**Task:** Show all the lines in the data below that include the word "Definition".

**Source information:**
* * * * * * * * *
(* ===== verification/LeaseSystem.v ===== *)
(** * LeaseSystem: many managers, one lease key

    The interleaving of any number of processes running the manager of
    [Lease] against one store: a step relation whose atomic steps are the
    clock readings and store calls of [lease/lease.go]. Processes have clocks
    that differ by at most twice the skew allowance; a store call may be
    applied and its reply lost, or not be applied at all. *)

From S2P Require Import Prelude Errors LeaseStore Lease.

(** An acquisition in flight: between [Get] and the clock reading, or between
    the decision and the conditional write. *)
Inductive attempt :=
  | AGot (p : nat) (got : res goerror (string * string))
  | APlan (p : nat) (pl : plan).

(** Where the renewal loop of an acquired lease stands. [Prepared]: the next
    record is computed; [Renewing]: the store has it, the [Held] value not
    yet; [Ended]: released or abandoned. *)
Inductive phase :=
  | Live
  | Prepared (rec : record)
  | Renewing (rec : record) (tok : string)
  | Ended.

Record hold := mkHold { h_proc : nat; h_held : held; h_phase : phase }.

Section System.
Context {S : Type} `{StoreLaws S}.
Context (marshal : record -> string) (unmarshal : string -> option record).
(** The shared configuration, the database and its lease key, the name and
    the clock offset of every process. *)
Context (C : config) (db lkey : string) (oname : nat -> string) (off : nat -> Z).

Definition mgr (p : nat) : manager := mkManager C (oname p).

Record sys := mkSys {
  st : S;
  now : Z;
  used : gset string;
  attempts : gmap nat attempt;
  holds : gmap nat hold;
}.

Definition clock (s : sys) (p : nat) : Z := now s + off p.
Definition cell (s : sys) : option (string * string) := view (st s) !! lkey.

Definition set_hold (s : sys) (st' : S) (used' : gset string) (i : nat) (x : hold) : sys :=
  mkSys st' (now s) used' (attempts s) (<[i := x]> (holds s)).

(** How a conditional write can turn out for its caller: the reply arrives,
    the reply is lost after the write took effect, or the write never
    happens and the call fails. *)
Inductive delivery := Delivered | ReplyLost | NotApplied.

Inductive step (s : sys) : sys -> Prop :=
  | StepTick d : 0 <= d ->
      step s (mkSys (st s) (now s + d) (used s) (attempts s) (holds s))
  | StepGet a p : attempts s !! a = None ->
      step s (mkSys (st s) (now s) (used s)
                (<[a := AGot p (Get (st s) lkey)]> (attempts s)) (holds s))
  | StepPlan a p got newID d : attempts s !! a = Some (AGot p got) -> 0 <= d ->
      step s (mkSys (st s) (now s + d) (used s)
                (<[a := APlan p (acquirePlan unmarshal (mgr p) db got (clock s p) (clock s p + d) newID)]>
                   (attempts s)) (holds s))
  | StepAcquire a p pl tok st' r i d :
      attempts s !! a = Some (APlan p pl) -> tok ∉ used s -> holds s !! i = None ->
      acquireWrite marshal (mgr p) (st s) lkey pl tok = (st', r) ->
      step s (mkSys (match d with NotApplied => st s | _ => st' end) (now s)
                ({[tok]} ∪ used s) (delete a (attempts s))
                (match d, r with
                 | Delivered, Ok h => <[i := mkHold p h Live]> (holds s)
                 | _, _ => holds s
                 end))
  | StepPrepare i p h rec :
      holds s !! i = Some (mkHold p h Live) -> lost h = false ->
      renewRecord (mgr p) h (clock s p) = Some rec ->
      step s (set_hold s (st s) (used s) i (mkHold p h (Prepared rec)))
  | StepRenew i p h rec tok st' r d :
      holds s !! i = Some (mkHold p h (Prepared rec)) -> tok ∉ used s ->
      ReplaceIfToken (st s) tok (key h) (version h) (marshal rec) = (st', r) ->
      step s (set_hold s (match d with NotApplied => st s | _ => st' end) ({[tok]} ∪ used s) i
                (match d, r with
                 | Delivered, Ok v => mkHold p h (Renewing rec v)
                 | _, _ => mkHold p (markLost h) Live
                 end))
  | StepCommit i p h rec tok :
      holds s !! i = Some (mkHold p h (Renewing rec tok)) ->
      step s (set_hold s (st s) (used s) i (mkHold p (renewed h rec tok) Live))
  | StepRelease i p h tok st' r (d : delivery) :
      holds s !! i = Some (mkHold p h Live) -> tok ∉ used s ->
      Release marshal (st s) h (clock s p) tok = (st', r) ->
      step s (set_hold s (match d with NotApplied => st s | _ => st' end) ({[tok]} ∪ used s) i
                (mkHold p h Ended))
  | StepAbandon i p h :
      holds s !! i = Some (mkHold p h Live) ->
      step s (set_hold s (st s) (used s) i (mkHold p h Ended)).

(** A run starts with no acquisition under way; the store may hold a record
    already, under a token no process will mint again. *)
Record initial (s : sys) : Prop := {
  ini_wf : store_wf (st s);
  ini_tok : forall b t, cell s = Some (b, t) -> t ∈ used s;
  ini_att : attempts s = ∅;
  ini_holds : holds s = ∅;
}.

Inductive reachable : sys -> Prop :=
  | ReachInit s : initial s -> reachable s
  | ReachStep s s' : reachable s -> step s s' -> reachable s'.

(** The caller of a held lease may go on: it has not been released and
    [leaseStale] is false on the holder's own clock. *)
Definition believes_held (s : sys) (i : nat) : Prop :=
  exists x, holds s !! i = Some x /\ h_phase x <> Ended /\
    leaseStale C (h_held x) (clock s (h_proc x)) = false.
* * * * * * * * *
**Written reply:**
Definition mgr (p : nat) : manager := mkManager C (oname p).
Definition clock (s : sys) (p : nat) : Z := now s + off p.
Definition cell (s : sys) : option (string * string) := view (st s) !! lkey.
Definition set_hold (s : sys) (st' : S) (used' : gset string) (i : nat) (x : hold) : sys :=
Definition believes_held (s : sys) (i : nat) : Prop :=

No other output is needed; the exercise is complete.